▸ Task prompt
Return, exactly and in full, the lines of the records below starting at the one with "Lemma weight_deadlines b" and ending at the one with "intros x. rewrite", and no other lines.

▸ Provided entries
*** Block opens ***

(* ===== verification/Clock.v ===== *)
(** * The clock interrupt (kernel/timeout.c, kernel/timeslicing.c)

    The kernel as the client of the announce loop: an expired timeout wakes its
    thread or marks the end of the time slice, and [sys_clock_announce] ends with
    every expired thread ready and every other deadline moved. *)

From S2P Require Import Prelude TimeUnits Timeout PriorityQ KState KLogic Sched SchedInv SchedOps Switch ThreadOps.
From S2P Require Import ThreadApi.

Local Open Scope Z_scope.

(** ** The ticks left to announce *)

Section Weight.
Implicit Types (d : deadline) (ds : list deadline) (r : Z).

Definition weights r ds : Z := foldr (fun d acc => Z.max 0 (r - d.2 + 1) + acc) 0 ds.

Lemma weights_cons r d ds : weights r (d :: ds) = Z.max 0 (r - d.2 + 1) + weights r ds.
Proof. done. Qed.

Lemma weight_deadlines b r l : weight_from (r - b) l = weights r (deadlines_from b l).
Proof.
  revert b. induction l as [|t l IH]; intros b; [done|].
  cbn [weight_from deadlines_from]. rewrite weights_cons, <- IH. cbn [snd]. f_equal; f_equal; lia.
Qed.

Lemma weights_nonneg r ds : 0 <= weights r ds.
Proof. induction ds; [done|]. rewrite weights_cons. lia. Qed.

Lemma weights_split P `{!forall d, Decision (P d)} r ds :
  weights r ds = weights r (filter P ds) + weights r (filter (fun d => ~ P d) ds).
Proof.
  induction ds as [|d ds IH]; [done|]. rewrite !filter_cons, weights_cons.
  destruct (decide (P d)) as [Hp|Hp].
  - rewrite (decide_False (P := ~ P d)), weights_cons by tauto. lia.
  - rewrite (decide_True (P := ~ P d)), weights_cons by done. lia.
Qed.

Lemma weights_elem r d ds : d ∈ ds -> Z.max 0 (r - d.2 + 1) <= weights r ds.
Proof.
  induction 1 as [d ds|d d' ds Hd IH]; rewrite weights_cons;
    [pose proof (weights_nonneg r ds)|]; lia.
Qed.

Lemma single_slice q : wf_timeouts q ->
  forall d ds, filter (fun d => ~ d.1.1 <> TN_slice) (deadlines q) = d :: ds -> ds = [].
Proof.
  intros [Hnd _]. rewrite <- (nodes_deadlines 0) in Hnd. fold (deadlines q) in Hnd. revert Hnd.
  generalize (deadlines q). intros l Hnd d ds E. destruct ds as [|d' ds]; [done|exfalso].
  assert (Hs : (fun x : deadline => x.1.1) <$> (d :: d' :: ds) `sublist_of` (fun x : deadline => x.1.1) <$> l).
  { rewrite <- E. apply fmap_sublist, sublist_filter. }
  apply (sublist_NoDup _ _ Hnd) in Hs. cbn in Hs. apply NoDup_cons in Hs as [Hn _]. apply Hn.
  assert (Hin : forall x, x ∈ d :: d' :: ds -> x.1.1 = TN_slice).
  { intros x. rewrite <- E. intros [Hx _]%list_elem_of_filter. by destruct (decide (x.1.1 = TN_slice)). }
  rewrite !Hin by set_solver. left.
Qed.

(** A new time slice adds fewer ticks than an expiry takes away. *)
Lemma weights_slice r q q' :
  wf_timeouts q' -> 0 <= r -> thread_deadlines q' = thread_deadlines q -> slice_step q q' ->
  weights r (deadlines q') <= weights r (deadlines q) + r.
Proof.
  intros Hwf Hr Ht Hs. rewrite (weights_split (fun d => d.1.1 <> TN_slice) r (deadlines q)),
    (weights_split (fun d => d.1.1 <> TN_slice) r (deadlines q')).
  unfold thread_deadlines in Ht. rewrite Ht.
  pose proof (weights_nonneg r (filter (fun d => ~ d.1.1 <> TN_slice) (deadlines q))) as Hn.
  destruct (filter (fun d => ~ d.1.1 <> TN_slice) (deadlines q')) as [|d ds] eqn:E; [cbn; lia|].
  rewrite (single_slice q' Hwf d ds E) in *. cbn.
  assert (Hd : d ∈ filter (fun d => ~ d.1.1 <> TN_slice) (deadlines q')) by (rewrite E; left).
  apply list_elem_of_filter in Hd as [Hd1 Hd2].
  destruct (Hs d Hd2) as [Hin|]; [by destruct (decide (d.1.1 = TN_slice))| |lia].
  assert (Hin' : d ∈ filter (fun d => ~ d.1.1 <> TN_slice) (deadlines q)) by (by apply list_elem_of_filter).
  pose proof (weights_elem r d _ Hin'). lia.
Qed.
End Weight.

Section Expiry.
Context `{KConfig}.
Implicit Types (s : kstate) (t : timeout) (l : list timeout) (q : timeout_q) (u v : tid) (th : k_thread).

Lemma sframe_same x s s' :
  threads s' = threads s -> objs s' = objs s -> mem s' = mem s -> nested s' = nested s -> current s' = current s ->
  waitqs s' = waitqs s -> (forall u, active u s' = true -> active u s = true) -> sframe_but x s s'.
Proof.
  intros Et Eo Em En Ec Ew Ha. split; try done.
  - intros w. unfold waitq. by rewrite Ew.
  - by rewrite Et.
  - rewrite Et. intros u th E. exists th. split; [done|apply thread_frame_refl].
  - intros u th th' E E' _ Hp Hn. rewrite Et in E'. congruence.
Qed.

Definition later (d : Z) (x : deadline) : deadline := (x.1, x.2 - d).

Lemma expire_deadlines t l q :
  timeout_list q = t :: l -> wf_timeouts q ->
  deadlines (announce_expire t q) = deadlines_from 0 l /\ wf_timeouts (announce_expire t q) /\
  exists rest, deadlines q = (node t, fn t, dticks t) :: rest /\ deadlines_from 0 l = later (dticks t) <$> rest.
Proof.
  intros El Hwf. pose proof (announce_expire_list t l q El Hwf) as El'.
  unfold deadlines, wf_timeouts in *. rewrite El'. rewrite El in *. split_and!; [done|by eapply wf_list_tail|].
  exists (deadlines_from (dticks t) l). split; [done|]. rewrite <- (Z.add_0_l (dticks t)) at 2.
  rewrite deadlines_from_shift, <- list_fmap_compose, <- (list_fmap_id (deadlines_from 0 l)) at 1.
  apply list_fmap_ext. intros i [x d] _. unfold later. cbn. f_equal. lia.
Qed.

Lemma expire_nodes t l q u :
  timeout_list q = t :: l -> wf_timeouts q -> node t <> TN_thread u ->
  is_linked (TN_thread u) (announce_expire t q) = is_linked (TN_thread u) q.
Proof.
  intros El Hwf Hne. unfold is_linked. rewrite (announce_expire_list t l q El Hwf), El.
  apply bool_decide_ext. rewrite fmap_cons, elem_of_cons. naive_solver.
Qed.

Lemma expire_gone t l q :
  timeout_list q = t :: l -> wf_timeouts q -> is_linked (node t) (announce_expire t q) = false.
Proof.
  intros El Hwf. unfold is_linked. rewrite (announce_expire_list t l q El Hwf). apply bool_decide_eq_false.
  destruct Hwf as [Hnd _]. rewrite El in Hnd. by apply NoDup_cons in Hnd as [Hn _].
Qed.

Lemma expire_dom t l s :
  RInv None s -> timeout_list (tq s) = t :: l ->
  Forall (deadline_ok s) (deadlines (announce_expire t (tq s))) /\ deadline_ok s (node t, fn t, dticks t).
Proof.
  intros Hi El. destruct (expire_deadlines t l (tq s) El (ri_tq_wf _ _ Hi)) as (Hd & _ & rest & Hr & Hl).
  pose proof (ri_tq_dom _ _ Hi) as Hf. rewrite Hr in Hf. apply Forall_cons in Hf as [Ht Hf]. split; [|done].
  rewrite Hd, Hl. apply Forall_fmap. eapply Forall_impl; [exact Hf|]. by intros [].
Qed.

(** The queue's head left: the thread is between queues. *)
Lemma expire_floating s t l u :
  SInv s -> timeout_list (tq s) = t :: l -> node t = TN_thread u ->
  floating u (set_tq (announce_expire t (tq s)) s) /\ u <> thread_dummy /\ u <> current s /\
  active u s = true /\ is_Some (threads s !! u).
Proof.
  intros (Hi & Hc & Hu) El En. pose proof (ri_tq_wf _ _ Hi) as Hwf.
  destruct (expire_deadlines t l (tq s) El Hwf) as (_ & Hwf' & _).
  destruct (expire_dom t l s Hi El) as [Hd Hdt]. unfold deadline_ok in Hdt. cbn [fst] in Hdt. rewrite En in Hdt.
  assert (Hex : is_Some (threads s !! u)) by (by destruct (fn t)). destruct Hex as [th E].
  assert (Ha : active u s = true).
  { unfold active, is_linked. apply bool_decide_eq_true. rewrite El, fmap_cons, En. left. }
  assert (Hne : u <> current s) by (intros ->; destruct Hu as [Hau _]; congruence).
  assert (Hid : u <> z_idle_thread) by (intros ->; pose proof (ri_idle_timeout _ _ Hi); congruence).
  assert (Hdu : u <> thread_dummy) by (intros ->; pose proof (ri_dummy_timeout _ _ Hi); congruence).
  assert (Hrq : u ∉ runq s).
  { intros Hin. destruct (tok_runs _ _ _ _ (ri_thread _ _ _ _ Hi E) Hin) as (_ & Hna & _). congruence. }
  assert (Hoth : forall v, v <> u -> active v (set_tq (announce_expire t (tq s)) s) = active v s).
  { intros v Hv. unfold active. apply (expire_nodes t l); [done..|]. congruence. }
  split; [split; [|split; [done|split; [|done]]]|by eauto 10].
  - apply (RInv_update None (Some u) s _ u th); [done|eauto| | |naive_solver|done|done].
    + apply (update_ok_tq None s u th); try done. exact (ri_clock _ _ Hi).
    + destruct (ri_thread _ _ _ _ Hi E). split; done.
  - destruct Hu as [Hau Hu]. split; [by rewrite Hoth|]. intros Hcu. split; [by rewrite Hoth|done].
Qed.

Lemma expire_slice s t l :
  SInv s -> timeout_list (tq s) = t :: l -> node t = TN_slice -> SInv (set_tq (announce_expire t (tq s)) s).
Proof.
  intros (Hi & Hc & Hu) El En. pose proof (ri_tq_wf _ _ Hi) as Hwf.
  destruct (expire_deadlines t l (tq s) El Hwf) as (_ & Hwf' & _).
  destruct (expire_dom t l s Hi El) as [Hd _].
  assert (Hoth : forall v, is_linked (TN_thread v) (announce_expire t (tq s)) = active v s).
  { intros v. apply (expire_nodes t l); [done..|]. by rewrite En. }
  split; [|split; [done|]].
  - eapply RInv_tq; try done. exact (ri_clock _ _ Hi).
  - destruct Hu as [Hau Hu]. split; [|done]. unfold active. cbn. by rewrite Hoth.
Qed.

*** Block closes ***

▸ Answer
Lemma weight_deadlines b r l : weight_from (r - b) l = weights r (deadlines_from b l).
Proof.
  revert b. induction l as [|t l IH]; intros b; [done|].
  cbn [weight_from deadlines_from]. rewrite weights_cons, <- IH. cbn [snd]. f_equal; f_equal; lia.
Qed.

Lemma weights_nonneg r ds : 0 <= weights r ds.
Proof. induction ds; [done|]. rewrite weights_cons. lia. Qed.

Lemma weights_split P `{!forall d, Decision (P d)} r ds :
  weights r ds = weights r (filter P ds) + weights r (filter (fun d => ~ P d) ds).
Proof.
  induction ds as [|d ds IH]; [done|]. rewrite !filter_cons, weights_cons.
  destruct (decide (P d)) as [Hp|Hp].
  - rewrite (decide_False (P := ~ P d)), weights_cons by tauto. lia.
  - rewrite (decide_True (P := ~ P d)), weights_cons by done. lia.
Qed.

Lemma weights_elem r d ds : d ∈ ds -> Z.max 0 (r - d.2 + 1) <= weights r ds.
Proof.
  induction 1 as [d ds|d d' ds Hd IH]; rewrite weights_cons;
    [pose proof (weights_nonneg r ds)|]; lia.
Qed.

Lemma single_slice q : wf_timeouts q ->
  forall d ds, filter (fun d => ~ d.1.1 <> TN_slice) (deadlines q) = d :: ds -> ds = [].
Proof.
  intros [Hnd _]. rewrite <- (nodes_deadlines 0) in Hnd. fold (deadlines q) in Hnd. revert Hnd.
  generalize (deadlines q). intros l Hnd d ds E. destruct ds as [|d' ds]; [done|exfalso].
  assert (Hs : (fun x : deadline => x.1.1) <$> (d :: d' :: ds) `sublist_of` (fun x : deadline => x.1.1) <$> l).
  { rewrite <- E. apply fmap_sublist, sublist_filter. }
  apply (sublist_NoDup _ _ Hnd) in Hs. cbn in Hs. apply NoDup_cons in Hs as [Hn _]. apply Hn.
  assert (Hin : forall x, x ∈ d :: d' :: ds -> x.1.1 = TN_slice).
  { intros x. rewrite <- E. intros [Hx _]%list_elem_of_filter. by destruct (decide (x.1.1 = TN_slice)). }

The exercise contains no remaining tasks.